Dataset records
+ + + + + + +
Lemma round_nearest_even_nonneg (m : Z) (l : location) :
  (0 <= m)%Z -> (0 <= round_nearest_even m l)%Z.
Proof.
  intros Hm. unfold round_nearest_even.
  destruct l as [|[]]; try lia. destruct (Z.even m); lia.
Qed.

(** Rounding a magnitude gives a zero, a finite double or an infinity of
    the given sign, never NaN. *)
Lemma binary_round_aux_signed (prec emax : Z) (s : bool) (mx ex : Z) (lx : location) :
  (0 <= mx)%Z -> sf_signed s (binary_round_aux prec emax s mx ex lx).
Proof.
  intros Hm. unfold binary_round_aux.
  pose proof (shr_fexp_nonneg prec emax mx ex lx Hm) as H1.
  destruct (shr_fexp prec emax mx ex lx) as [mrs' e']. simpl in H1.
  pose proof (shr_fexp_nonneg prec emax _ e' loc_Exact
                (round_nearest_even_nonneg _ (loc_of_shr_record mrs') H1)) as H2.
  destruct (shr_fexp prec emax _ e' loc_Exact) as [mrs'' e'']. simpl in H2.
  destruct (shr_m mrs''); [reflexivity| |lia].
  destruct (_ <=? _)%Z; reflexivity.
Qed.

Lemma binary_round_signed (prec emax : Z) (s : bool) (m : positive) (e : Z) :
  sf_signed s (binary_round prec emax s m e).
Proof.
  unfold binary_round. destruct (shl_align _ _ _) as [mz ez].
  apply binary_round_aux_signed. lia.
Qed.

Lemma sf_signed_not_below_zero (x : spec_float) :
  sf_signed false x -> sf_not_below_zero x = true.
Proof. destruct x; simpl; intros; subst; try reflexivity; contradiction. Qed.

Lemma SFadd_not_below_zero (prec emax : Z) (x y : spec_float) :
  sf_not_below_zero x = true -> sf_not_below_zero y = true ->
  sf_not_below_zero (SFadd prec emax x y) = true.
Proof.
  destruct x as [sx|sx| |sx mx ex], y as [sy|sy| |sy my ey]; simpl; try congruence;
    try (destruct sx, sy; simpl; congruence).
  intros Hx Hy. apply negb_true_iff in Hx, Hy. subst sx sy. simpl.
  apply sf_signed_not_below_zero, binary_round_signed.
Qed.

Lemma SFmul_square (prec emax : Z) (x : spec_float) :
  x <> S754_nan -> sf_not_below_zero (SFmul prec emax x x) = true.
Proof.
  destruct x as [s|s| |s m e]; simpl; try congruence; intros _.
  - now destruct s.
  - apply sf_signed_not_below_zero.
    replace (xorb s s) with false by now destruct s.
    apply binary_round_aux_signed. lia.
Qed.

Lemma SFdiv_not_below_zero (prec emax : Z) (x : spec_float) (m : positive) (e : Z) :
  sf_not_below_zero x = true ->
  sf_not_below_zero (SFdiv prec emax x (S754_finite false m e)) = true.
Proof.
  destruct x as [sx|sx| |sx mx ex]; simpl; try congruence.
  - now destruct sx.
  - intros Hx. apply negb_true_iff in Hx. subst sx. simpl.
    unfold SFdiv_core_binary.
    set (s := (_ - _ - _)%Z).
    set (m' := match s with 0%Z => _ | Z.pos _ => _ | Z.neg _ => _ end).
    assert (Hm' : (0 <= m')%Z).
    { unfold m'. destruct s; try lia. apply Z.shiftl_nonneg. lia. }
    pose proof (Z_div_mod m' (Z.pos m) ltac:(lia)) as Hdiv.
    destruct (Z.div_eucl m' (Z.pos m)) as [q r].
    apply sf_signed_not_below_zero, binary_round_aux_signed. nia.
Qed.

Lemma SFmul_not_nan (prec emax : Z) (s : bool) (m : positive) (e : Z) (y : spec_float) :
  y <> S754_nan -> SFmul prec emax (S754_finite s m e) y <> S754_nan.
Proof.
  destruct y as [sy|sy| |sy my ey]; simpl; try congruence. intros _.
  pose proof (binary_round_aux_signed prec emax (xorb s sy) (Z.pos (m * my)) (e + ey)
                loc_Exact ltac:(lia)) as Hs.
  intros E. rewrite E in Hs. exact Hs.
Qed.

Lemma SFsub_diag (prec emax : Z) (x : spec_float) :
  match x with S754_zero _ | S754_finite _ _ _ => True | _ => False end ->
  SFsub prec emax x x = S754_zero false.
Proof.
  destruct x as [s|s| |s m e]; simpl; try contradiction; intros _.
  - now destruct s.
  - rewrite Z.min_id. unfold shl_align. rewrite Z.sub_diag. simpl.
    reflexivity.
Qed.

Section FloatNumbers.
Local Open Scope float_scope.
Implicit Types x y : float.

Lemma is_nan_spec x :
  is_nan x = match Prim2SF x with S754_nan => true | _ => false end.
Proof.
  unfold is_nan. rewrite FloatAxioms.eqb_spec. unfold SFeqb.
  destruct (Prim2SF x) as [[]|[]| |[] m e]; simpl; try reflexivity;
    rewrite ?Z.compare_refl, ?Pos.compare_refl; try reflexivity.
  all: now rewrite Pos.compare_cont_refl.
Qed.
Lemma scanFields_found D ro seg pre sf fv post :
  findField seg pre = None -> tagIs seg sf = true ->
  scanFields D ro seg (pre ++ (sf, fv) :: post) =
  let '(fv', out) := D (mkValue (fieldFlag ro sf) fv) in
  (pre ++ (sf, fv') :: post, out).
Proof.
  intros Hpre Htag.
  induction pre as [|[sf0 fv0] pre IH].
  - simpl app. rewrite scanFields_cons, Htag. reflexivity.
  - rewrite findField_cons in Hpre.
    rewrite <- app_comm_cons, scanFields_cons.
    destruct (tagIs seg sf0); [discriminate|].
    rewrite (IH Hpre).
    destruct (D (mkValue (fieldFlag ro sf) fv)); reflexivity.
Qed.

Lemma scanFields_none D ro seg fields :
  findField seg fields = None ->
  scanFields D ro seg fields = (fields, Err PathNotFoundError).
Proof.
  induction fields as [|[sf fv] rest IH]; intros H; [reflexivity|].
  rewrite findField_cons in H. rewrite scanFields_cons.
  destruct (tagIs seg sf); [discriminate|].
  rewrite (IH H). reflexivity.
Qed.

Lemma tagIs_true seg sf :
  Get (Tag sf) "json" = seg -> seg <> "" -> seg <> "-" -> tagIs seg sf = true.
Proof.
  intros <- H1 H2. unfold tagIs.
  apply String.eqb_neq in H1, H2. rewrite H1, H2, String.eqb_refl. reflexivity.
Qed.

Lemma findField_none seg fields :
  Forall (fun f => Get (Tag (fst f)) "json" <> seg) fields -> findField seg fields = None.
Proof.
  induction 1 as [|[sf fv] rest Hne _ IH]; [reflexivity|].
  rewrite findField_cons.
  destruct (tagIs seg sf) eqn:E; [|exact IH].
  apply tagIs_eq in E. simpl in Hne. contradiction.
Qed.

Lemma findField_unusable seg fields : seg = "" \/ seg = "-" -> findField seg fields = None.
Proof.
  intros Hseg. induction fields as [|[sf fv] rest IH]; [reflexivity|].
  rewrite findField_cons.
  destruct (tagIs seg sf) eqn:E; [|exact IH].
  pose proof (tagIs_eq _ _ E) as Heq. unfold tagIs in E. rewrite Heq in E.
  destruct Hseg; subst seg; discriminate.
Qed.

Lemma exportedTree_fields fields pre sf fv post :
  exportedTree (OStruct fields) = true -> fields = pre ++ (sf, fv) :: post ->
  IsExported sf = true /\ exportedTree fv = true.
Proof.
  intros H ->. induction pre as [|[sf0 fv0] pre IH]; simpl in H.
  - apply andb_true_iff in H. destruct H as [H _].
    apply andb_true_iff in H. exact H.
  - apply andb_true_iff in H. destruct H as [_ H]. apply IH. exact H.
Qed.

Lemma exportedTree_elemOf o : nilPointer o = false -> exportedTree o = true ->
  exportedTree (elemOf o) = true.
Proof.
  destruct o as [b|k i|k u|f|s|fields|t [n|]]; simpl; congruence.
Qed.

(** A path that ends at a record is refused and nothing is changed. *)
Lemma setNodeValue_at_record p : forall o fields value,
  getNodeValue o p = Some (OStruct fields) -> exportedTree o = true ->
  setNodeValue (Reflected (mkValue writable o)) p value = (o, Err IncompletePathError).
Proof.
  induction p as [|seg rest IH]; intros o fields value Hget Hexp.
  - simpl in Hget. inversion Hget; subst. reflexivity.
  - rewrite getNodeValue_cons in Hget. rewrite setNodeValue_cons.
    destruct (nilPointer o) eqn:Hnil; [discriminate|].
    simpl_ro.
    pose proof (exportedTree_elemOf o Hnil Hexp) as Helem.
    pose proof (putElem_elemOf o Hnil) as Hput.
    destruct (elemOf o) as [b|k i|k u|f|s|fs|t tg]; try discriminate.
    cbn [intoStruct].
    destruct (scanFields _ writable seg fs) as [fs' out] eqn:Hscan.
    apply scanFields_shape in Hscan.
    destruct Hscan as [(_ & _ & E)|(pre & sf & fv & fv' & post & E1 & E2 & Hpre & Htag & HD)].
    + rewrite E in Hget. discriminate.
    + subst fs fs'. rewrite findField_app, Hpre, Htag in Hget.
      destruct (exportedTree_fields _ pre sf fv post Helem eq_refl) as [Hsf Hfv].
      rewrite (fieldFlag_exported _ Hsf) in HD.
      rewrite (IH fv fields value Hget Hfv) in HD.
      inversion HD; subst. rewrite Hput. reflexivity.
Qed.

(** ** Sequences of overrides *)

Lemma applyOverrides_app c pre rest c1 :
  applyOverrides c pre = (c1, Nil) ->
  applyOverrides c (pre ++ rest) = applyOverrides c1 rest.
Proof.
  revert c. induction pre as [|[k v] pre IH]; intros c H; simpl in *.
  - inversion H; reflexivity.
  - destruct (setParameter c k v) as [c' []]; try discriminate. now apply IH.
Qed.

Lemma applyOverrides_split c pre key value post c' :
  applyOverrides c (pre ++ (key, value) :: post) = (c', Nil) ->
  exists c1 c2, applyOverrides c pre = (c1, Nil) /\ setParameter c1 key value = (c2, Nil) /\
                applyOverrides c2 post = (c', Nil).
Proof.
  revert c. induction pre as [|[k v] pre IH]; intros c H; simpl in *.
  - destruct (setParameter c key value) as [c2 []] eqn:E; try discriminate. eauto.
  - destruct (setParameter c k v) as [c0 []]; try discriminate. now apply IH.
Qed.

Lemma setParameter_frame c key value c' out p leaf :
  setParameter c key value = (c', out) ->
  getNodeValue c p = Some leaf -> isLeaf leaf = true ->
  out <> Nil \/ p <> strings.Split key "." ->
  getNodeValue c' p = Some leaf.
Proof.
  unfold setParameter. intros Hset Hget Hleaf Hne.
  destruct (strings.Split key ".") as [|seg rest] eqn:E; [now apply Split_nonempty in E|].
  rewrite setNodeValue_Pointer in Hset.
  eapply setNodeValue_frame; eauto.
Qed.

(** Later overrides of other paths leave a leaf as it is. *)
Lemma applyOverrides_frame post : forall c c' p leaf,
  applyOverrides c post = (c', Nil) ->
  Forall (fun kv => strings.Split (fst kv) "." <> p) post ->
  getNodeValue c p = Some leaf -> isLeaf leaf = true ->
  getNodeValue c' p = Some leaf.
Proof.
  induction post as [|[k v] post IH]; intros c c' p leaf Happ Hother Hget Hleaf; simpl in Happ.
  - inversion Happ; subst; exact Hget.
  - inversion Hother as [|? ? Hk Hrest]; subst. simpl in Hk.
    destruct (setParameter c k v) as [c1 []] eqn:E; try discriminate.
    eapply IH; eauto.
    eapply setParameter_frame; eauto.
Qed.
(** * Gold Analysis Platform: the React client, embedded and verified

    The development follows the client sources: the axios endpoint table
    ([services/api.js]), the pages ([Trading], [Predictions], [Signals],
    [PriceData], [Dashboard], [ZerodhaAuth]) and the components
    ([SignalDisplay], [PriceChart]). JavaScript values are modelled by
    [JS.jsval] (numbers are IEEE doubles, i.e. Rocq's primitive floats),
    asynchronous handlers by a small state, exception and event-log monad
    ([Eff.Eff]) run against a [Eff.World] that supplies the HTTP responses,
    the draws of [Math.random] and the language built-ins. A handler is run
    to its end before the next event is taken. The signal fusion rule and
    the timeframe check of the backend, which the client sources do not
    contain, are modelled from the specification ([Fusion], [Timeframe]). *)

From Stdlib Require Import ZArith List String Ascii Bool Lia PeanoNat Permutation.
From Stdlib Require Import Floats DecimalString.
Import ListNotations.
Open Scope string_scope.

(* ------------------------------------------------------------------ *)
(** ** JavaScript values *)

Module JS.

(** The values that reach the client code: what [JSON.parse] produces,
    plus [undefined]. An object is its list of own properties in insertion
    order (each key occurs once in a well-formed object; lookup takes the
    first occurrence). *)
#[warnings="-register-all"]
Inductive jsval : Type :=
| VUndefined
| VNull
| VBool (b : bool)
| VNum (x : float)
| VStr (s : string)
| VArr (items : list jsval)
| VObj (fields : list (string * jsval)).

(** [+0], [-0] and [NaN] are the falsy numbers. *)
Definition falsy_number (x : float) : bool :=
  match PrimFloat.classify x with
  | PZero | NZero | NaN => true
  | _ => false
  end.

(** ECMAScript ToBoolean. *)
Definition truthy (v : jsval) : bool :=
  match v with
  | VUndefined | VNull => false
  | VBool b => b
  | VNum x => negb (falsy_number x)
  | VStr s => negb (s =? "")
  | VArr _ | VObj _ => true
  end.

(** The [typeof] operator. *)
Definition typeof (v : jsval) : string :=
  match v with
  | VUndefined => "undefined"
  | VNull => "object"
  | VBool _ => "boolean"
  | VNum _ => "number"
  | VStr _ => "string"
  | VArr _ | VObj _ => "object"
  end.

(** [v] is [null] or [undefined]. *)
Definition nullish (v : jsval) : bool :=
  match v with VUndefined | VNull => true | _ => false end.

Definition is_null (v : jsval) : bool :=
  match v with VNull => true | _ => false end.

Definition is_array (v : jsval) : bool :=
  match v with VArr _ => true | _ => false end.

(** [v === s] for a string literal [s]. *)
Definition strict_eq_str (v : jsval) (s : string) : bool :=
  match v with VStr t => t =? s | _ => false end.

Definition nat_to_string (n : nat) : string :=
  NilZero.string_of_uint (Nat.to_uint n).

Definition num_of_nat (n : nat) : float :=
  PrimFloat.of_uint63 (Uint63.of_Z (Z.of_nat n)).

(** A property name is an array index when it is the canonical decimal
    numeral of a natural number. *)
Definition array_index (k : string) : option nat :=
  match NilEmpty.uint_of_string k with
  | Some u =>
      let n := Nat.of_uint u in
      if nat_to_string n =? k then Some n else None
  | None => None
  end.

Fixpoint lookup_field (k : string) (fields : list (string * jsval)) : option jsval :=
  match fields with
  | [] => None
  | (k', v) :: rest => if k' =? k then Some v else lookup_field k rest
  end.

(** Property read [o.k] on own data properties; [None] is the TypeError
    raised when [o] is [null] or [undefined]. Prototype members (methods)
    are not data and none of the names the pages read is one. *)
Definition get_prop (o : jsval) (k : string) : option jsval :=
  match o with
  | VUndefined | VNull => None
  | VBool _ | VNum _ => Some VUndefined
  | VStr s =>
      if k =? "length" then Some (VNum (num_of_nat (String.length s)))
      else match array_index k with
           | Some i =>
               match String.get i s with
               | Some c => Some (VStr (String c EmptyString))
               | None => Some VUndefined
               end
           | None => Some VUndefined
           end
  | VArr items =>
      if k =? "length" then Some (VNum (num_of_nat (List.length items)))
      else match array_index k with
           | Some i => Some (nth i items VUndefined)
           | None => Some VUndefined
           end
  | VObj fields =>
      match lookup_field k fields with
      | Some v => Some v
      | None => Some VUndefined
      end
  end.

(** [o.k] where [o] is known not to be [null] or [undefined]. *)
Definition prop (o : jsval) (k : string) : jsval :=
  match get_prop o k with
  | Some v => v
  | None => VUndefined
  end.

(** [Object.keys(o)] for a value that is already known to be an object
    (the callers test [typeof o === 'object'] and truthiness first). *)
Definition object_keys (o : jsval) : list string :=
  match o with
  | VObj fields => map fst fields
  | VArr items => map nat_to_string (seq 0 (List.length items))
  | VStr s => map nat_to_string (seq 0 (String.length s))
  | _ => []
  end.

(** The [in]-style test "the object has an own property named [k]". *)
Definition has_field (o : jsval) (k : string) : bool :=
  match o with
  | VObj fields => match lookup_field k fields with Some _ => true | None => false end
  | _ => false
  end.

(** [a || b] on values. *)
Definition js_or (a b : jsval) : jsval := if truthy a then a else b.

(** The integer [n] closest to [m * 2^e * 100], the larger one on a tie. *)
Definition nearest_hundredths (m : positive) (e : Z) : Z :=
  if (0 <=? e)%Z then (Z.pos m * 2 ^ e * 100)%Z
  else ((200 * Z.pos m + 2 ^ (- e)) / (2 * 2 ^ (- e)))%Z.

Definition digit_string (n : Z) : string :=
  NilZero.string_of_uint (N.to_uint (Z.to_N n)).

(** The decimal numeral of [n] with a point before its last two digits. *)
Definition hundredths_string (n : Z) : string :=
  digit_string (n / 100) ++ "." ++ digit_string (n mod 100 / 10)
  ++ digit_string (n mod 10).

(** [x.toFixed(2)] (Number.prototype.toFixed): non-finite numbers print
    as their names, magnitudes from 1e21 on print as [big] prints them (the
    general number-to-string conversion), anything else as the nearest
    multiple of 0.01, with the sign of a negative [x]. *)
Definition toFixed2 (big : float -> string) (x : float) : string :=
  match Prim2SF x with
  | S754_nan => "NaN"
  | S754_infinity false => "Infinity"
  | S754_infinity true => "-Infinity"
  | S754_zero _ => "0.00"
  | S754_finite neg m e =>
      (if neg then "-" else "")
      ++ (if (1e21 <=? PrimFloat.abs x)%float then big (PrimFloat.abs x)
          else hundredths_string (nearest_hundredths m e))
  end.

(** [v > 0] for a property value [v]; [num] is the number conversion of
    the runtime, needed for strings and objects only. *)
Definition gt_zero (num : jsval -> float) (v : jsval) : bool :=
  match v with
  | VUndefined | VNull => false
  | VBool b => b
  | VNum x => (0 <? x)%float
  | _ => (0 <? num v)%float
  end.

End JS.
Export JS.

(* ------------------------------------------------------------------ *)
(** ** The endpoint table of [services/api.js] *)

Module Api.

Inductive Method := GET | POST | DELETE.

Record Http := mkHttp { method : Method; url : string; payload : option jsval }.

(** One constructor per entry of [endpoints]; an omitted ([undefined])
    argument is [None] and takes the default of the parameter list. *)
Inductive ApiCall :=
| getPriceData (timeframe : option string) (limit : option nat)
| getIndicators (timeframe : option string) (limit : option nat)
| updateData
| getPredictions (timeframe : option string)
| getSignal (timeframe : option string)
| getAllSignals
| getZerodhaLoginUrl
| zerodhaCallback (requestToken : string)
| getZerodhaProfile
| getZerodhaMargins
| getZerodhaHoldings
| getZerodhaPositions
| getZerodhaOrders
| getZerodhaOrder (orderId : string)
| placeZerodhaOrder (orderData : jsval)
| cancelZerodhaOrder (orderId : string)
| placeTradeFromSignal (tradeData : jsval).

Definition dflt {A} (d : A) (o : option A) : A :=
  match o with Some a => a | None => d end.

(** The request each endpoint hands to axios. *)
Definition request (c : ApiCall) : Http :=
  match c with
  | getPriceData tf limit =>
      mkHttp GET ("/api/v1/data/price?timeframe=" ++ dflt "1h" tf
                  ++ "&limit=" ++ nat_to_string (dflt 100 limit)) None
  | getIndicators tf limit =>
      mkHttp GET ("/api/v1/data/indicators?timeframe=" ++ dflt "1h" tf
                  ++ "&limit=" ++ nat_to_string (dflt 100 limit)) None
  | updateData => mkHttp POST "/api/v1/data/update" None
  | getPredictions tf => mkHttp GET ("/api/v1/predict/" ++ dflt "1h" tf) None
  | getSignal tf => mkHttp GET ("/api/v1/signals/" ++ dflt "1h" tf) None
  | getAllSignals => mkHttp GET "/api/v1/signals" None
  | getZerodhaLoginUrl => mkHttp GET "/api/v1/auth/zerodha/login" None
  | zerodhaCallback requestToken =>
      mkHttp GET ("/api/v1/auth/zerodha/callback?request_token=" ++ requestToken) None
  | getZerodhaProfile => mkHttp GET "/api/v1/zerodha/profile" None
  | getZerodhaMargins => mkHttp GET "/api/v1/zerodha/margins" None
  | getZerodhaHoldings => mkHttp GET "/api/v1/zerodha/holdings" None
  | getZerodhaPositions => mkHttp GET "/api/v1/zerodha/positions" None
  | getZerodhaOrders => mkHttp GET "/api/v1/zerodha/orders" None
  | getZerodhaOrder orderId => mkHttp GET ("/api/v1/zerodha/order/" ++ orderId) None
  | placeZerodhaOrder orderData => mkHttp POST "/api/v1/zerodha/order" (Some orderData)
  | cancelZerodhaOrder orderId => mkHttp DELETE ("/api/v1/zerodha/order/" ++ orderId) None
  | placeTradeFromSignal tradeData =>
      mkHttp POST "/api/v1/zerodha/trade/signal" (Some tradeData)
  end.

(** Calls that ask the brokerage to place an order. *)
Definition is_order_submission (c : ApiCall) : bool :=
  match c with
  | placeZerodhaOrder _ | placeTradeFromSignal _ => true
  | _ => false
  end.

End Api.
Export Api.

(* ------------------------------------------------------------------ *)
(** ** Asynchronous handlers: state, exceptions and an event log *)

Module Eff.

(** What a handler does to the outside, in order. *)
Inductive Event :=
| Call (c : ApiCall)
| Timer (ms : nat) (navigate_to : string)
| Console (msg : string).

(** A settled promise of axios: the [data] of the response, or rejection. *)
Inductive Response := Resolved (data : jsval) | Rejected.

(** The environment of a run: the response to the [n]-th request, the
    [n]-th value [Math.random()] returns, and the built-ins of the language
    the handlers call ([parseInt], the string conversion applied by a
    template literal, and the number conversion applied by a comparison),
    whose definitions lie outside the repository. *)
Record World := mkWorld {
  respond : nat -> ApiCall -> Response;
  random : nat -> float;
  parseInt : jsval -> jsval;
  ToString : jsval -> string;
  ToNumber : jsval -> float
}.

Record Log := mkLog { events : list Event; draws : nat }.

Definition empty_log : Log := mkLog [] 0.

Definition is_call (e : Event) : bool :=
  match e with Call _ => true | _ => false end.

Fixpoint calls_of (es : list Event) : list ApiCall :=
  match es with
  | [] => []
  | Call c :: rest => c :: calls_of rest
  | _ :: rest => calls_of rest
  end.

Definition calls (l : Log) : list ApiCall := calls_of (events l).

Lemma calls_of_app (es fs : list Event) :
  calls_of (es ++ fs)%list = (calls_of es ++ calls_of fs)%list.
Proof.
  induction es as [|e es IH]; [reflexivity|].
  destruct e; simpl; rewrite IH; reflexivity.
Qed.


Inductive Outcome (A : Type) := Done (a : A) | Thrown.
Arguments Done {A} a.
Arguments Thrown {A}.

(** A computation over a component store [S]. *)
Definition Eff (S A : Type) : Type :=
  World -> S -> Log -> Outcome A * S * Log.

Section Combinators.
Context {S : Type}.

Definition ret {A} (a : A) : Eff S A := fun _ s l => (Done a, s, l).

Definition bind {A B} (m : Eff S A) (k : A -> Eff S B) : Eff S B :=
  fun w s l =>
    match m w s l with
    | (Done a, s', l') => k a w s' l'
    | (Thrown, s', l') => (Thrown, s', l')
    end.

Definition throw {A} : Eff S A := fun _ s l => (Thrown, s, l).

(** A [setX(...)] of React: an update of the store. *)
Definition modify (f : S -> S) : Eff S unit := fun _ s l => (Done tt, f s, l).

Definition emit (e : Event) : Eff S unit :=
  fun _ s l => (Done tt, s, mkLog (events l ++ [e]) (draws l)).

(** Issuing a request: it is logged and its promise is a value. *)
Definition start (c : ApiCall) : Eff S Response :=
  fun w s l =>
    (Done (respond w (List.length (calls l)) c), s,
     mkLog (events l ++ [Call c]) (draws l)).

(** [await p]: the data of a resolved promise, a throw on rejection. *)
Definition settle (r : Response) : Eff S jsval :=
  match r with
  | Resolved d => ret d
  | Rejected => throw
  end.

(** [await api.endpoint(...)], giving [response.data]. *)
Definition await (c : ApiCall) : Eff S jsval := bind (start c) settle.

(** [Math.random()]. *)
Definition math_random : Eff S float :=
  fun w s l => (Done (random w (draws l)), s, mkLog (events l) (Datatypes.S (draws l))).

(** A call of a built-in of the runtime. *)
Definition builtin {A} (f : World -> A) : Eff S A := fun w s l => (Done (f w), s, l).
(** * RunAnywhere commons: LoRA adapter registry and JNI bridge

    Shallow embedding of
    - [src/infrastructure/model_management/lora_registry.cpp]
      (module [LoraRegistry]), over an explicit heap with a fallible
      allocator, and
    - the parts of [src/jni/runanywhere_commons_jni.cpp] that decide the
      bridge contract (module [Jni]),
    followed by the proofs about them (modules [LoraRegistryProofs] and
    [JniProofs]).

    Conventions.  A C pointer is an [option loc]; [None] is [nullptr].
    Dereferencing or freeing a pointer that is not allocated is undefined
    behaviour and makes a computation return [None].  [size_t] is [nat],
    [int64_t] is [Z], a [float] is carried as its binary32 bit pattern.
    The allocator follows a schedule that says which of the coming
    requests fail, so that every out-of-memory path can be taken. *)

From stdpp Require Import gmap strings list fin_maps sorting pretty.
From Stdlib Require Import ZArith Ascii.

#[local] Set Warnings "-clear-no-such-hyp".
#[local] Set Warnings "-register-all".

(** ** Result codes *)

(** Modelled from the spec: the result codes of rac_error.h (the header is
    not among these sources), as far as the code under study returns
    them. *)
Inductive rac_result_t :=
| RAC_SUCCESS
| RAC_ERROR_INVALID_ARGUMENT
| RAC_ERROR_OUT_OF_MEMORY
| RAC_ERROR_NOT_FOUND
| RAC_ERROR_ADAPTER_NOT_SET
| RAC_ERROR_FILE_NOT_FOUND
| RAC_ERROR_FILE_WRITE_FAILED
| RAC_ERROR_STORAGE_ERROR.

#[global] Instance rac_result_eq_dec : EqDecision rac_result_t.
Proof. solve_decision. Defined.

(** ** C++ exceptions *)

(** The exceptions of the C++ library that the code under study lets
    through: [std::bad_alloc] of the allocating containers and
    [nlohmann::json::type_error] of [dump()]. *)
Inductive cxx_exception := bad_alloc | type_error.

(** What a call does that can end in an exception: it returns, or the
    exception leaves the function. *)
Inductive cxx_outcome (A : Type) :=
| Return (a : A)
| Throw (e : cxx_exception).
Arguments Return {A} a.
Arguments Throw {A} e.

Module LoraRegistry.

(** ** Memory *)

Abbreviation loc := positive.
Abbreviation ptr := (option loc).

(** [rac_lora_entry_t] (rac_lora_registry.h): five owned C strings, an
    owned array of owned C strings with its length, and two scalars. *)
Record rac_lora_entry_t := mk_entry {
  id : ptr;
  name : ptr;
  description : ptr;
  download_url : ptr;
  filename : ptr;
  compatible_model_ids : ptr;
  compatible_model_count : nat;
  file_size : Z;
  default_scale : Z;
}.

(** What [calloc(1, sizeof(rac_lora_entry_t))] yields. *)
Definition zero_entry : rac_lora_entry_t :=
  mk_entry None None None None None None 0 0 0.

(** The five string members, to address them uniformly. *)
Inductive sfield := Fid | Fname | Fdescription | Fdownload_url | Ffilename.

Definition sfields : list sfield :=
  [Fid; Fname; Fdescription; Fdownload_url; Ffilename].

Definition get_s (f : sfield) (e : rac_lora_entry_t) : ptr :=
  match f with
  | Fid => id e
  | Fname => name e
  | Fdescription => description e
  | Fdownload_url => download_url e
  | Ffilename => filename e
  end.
+ + + + + + +
Aim of the task
Whenever the string "orderData" shows up in a line of the records, copy that line.

Reply to the exercise
| placeZerodhaOrder (orderData : jsval)
  | placeZerodhaOrder orderData => mkHttp POST "/api/v1/zerodha/order" (Some orderData)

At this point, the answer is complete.